MARTIN RISING: REQUIEM FOR A KING begins with Dr. Martin Luther King Jr.'s birth, then jumps to his birthday in 1968, three months before he was assassinated. During those months, King traveled back and forth to Memphis to lend support to the sanitation workers' strike, which was spurred when two African-American workers were accidentally crushed to death in a truck compactor. In Memphis, King delivered his "I've Been to the Mountaintop" speech and, with other civil rights leaders, led a march that erupted into violence. He was planning another march when he was assassinated. The book includes poems about the assassination itself, the alleged assassin, James Earl Ray, and King's funeral. Many poems focus on historically significant events, and others touch on King's personal life, including a bout of the flu, a tension-releasing pillow fight with other civil rights leaders, and his love for his family.
Is It Any Good?
It's risky to use poetry to write about the assassination of Martin Luther King Jr., but risks pay off beautifully in this moving and informative book. The "docu-poems" in Andrea Davis Pinkney's Martin Rising: Requiem for a King set a mood while documenting events. Confining the time to the three months leading up to the assassination allows kids to zoom in on a slice of civil rights history. Kids can piece the history together from clues in the poems and learn more from the book's informative back matter. Illustrator Brian Pinkney used watercolor, gouache, and India ink to create art that feels as poetic as the text. The washy golden yellows and moody blues turn stormy when King is shot.

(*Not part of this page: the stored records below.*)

(* ===== verification/Wrap.v ===== *)
(** * Logging wrappers of the SDK calls (src/ops-fpa-wrap.c)

    Each wrapper forwards the call and dumps the table to the log; the dump does
    not change what can be observed, so a wrapper obeys the law of its call. *)

From S2P Require Import Prelude Fpa.

Section wrap.
Context {F : FPA_SDK}.

Definition wrap_fpaLibFlowEntryAdd (switchId : Z) (flowTableNo : flow_table)
    (flowEntry : FPA_FLOW_TABLE_ENTRY_STC) (h : hw) : FPA_STATUS * hw :=
  let '(err, h) := fpaLibFlowEntryAdd switchId flowTableNo flowEntry h in
  let h := fpaLibFlowTableDump switchId flowTableNo h in
  (err, h).

Definition wrap_fpaLibFlowEntryDelete (switchId : Z) (flowTableNo : flow_table)
    (flowEntry : FPA_FLOW_TABLE_ENTRY_STC) (matchingMode : Z) (h : hw) : FPA_STATUS * hw :=
  let '(err, h) := fpaLibFlowEntryDelete switchId flowTableNo flowEntry matchingMode h in
  let h := fpaLibFlowTableDump switchId flowTableNo h in
  (err, h).

Definition wrap_fpaLibFlowTableCookieDelete (switchId : Z) (flowTableNo : flow_table)
    (c : Z) (h : hw) : FPA_STATUS * hw :=
  let '(err, h) := fpaLibFlowTableCookieDelete switchId flowTableNo c h in
  let h := fpaLibFlowTableDump switchId flowTableNo h in
  (err, h).

Definition wrap_fpaLibGroupTableEntryAdd (switchId : Z)
    (groupEntry : FPA_GROUP_TABLE_ENTRY_STC) (h : hw) : FPA_STATUS * hw :=
  fpaLibGroupTableEntryAdd switchId groupEntry h.

Definition wrap_fpaLibGroupTableEntryDelete (switchId : Z) (gid : Z) (h : hw) :
    FPA_STATUS * hw :=
  fpaLibGroupTableEntryDelete switchId gid h.

Definition wrap_fpaLibGroupEntryBucketAdd (switchId : Z)
    (bucket : FPA_GROUP_BUCKET_ENTRY_STC) (h : hw) : FPA_STATUS * hw :=
  fpaLibGroupEntryBucketAdd switchId bucket h.

Definition wrap_fpaLibGroupEntryBucketDelete (switchId gid bucketIndex : Z) (h : hw) :
    FPA_STATUS * hw :=
  fpaLibGroupEntryBucketDelete switchId gid bucketIndex h.

Context {O : FPA_OBS F} `{!FPA_LAWS F O}.

Lemma wrap_flow_add_ok sid t e h h' :
  wrap_fpaLibFlowEntryAdd sid t e h = (FPA_OK, h') →
  flow_added t e (flows h sid t) (flows h' sid t) ∧ hw_same_but_table sid t h h'.
Proof.
  unfold wrap_fpaLibFlowEntryAdd. destruct (fpaLibFlowEntryAdd _ _ _ _) as [st h1] eqn:E.
  intros. simplify_eq. apply flow_add_ok in E as [Hadd Hsame].
  by rewrite <- (flow_dump sid t h1).
Qed.

Lemma wrap_flow_add_err sid t e h st h' :
  wrap_fpaLibFlowEntryAdd sid t e h = (st, h') → st ≠ FPA_OK → hw_same h h'.
Proof.
  unfold wrap_fpaLibFlowEntryAdd. destruct (fpaLibFlowEntryAdd _ _ _ _) as [st' h1] eqn:E.
  intros. simplify_eq. by rewrite <- (flow_dump sid t h1); eapply flow_add_err.
Qed.

Lemma wrap_cookie_delete_ok sid t c h h' :
  wrap_fpaLibFlowTableCookieDelete sid t c h = (FPA_OK, h') →
  flow_cookie_deleted c (flows h sid t) (flows h' sid t) ∧ hw_same_but_table sid t h h'.
Proof.
  unfold wrap_fpaLibFlowTableCookieDelete.
  destruct (fpaLibFlowTableCookieDelete _ _ _ _) as [st h1] eqn:E.
  intros. simplify_eq. apply flow_cookie_delete_ok in E as [Hdel Hsame].
  by rewrite <- (flow_dump sid t h1).
Qed.

Lemma wrap_cookie_delete_err sid t c h st h' :
  wrap_fpaLibFlowTableCookieDelete sid t c h = (st, h') → st ≠ FPA_OK → hw_same h h'.
Proof.
  unfold wrap_fpaLibFlowTableCookieDelete.
  destruct (fpaLibFlowTableCookieDelete _ _ _ _) as [st' h1] eqn:E.
  intros. simplify_eq. by rewrite <- (flow_dump sid t h1); eapply flow_cookie_delete_err.
Qed.

Lemma wrap_cookie_delete_succeeds `{!FPA_DELETES F O} sid t c h :
  (∃ e, e ∈ flows h sid t ∧ cookie e = c) →
  (wrap_fpaLibFlowTableCookieDelete sid t c h).1 = FPA_OK.
Proof.
  intros He. unfold wrap_fpaLibFlowTableCookieDelete.
  pose proof (flow_cookie_delete_succeeds sid t c h He).
  by destruct (fpaLibFlowTableCookieDelete _ _ _ _).
Qed.

Lemma wrap_flow_add_succeeds `{!FPA_NOFAIL F O} sid t e h :
  (wrap_fpaLibFlowEntryAdd sid t e h).1 = FPA_OK.
Proof.
  unfold wrap_fpaLibFlowEntryAdd. pose proof (flow_add_succeeds sid t e h).
  by destruct (fpaLibFlowEntryAdd _ _ _ _).
Qed.
End wrap.

(** ** A switch with extra flows

    [tables_plus sid l T h]: the tables of [h] are those of [T] with the entries of
    [l] added to switch [sid]; the order of a table does not matter. *)

Section hw_plus.
Context {F : FPA_SDK} {O : FPA_OBS F}.

Record tables := {
  tb_flows : Z → flow_table → list FPA_FLOW_TABLE_ENTRY_STC;
  tb_groups : Z → gmap Z group
}.

Definition observed (h : hw) : tables := {| tb_flows := flows h; tb_groups := groups h |}.

Definition tables_plus (sid : Z) (l : list (flow_table * FPA_FLOW_TABLE_ENTRY_STC)) (T : tables)
    (h : hw) : Prop :=
  (∀ t x, x ∈ flows h sid t ↔ (t, x) ∈ l ∨ x ∈ tb_flows T sid t) ∧
  (∀ sid' t, sid' ≠ sid → flows h sid' t = tb_flows T sid' t) ∧
  (∀ sid', groups h sid' = tb_groups T sid').

(** The same relative to another switch. *)
Definition hw_plus (sid : Z) (l : list (flow_table * FPA_FLOW_TABLE_ENTRY_STC)) (h0 : hw) : hw → Prop :=
  tables_plus sid l (observed h0).

Lemma hw_plus_nil sid h : hw_plus sid [] h h.
Proof. split_and!; [set_solver|done|done]. Qed.

Lemma tables_plus_same sid l T h h' : tables_plus sid l T h → hw_same h h' → tables_plus sid l T h'.
Proof.
  intros (Hf & Hf' & Hg) [Hs Hs']. split_and!; intros; by rewrite ?Hs, ?Hs', ?Hf, ?Hf', ?Hg.
Qed.

(** No entry of [T] or [l] in table [t] could be mistaken for [e]. *)
Definition fresh_flow (sid : Z) (l : list (flow_table * FPA_FLOW_TABLE_ENTRY_STC)) (T : tables)
    (t : flow_table) (e : FPA_FLOW_TABLE_ENTRY_STC) : Prop :=
  ∀ x, (t, x) ∈ l ∨ x ∈ tb_flows T sid t → match_of t x ≠ match_of t e ∧ cookie x ≠ cookie e.

Context `{!FPA_LAWS F O}.

Lemma install_flow sid t e l T h st h' :
  tables_plus sid l T h → fresh_flow sid l T t e →
  wrap_fpaLibFlowEntryAdd sid t e h = (st, h') →
  if failed st then tables_plus sid l T h' else tables_plus sid ((t, e) :: l) T h'.
Proof.
  intros Hplus Hfresh Hadd. destruct (failed st) eqn:Hst.
  - apply failed_true in Hst. eapply tables_plus_same; [done|]. by eapply wrap_flow_add_err.
  - apply failed_false in Hst as ->.
    apply wrap_flow_add_ok in Hadd as [(Hin & Hnew & Hold) [Hfr Hgr]].
    destruct Hplus as (Hf & Hf' & Hg). split_and!.
    + intros t' x. rewrite elem_of_cons.
      destruct (decide (t' = t)) as [->|Hne]; [|rewrite Hfr, Hf by auto; naive_solver].
      split.
      * intros [->|Hx%Hf]%Hnew; naive_solver.
      * intros [[[= ->]|Hx]|Hx]; [done| |];
          (destruct (Hold x) as [?|Hm]; [apply Hf; auto|done|]);
          by destruct (Hfresh x) as [? _]; auto.
    + intros sid' t' Hne. rewrite Hfr by auto. by apply Hf'.
    + intros sid'. by rewrite Hgr, Hg.
Qed.

Lemma uninstall_flow `{!FPA_DELETES F O} sid t e l l' T h st h' :
  tables_plus sid l T h → (t, e) ∈ l → fresh_flow sid l' T t e →
  (∀ p, p ∈ l ↔ p = (t, e) ∨ p ∈ l') →
  wrap_fpaLibFlowTableCookieDelete sid t (cookie e) h = (st, h') →
  st = FPA_OK ∧ tables_plus sid l' T h'.
Proof.
  intros (Hf & Hf' & Hg) Hin Hfresh Hl Hdel.
  assert (st = FPA_OK) as ->.
  { pose proof (wrap_cookie_delete_succeeds sid t (cookie e) h) as Hok.
    rewrite Hdel in Hok. apply Hok. exists e. split; [|done]. apply Hf. auto. }
  split; [done|]. apply wrap_cookie_delete_ok in Hdel as [Hd [Hfr Hgr]]. split_and!.
  - intros t' x. destruct (decide (t' = t)) as [->|Hne].
    + rewrite (Hd x), Hf, Hl. split.
      * intros [[[[= ->]|?]|?] Hc]; [done|auto..].
      * intros Hx. destruct (Hfresh x Hx). split; [|done]. naive_solver.
    + rewrite Hfr, Hf, Hl by auto. naive_solver.
  - intros sid' t' Hne. rewrite Hfr by auto. by apply Hf'.
  - intros sid'. by rewrite Hgr, Hg.
Qed.
End hw_plus.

In another risky move, the text doesn't tie the ragged strands of the assassination in a neat bow. One poem, entitled "Unsolved History," asks the thought-provoking questions: "Who was Martin's true assassin?" "Did somebody put him up to it?" "Is the government the guilty party?" Though the overall subject matter of King's assassination is sad and bleak, art at the end pictures King in the center of a golden Easter Sunday sun, closing on a note of hope. "But in the swill of our tears, we find gladness, too .... His life well lived for peace and good. Martin's spirit -- still alive."
Talk to Your Kids About ...
Families can talk about the historical events in Martin Rising: Requiem for a King. Did you know about the sanitation workers' strike in Memphis, and Dr. King's assassination? Why do you think the author decided to limit the time span to those last months?
Why do you think the author chose to tell this history using poems rather than straight text? How are these poems different from others you've read? As you read them, were you able to understand the history the poems were based on?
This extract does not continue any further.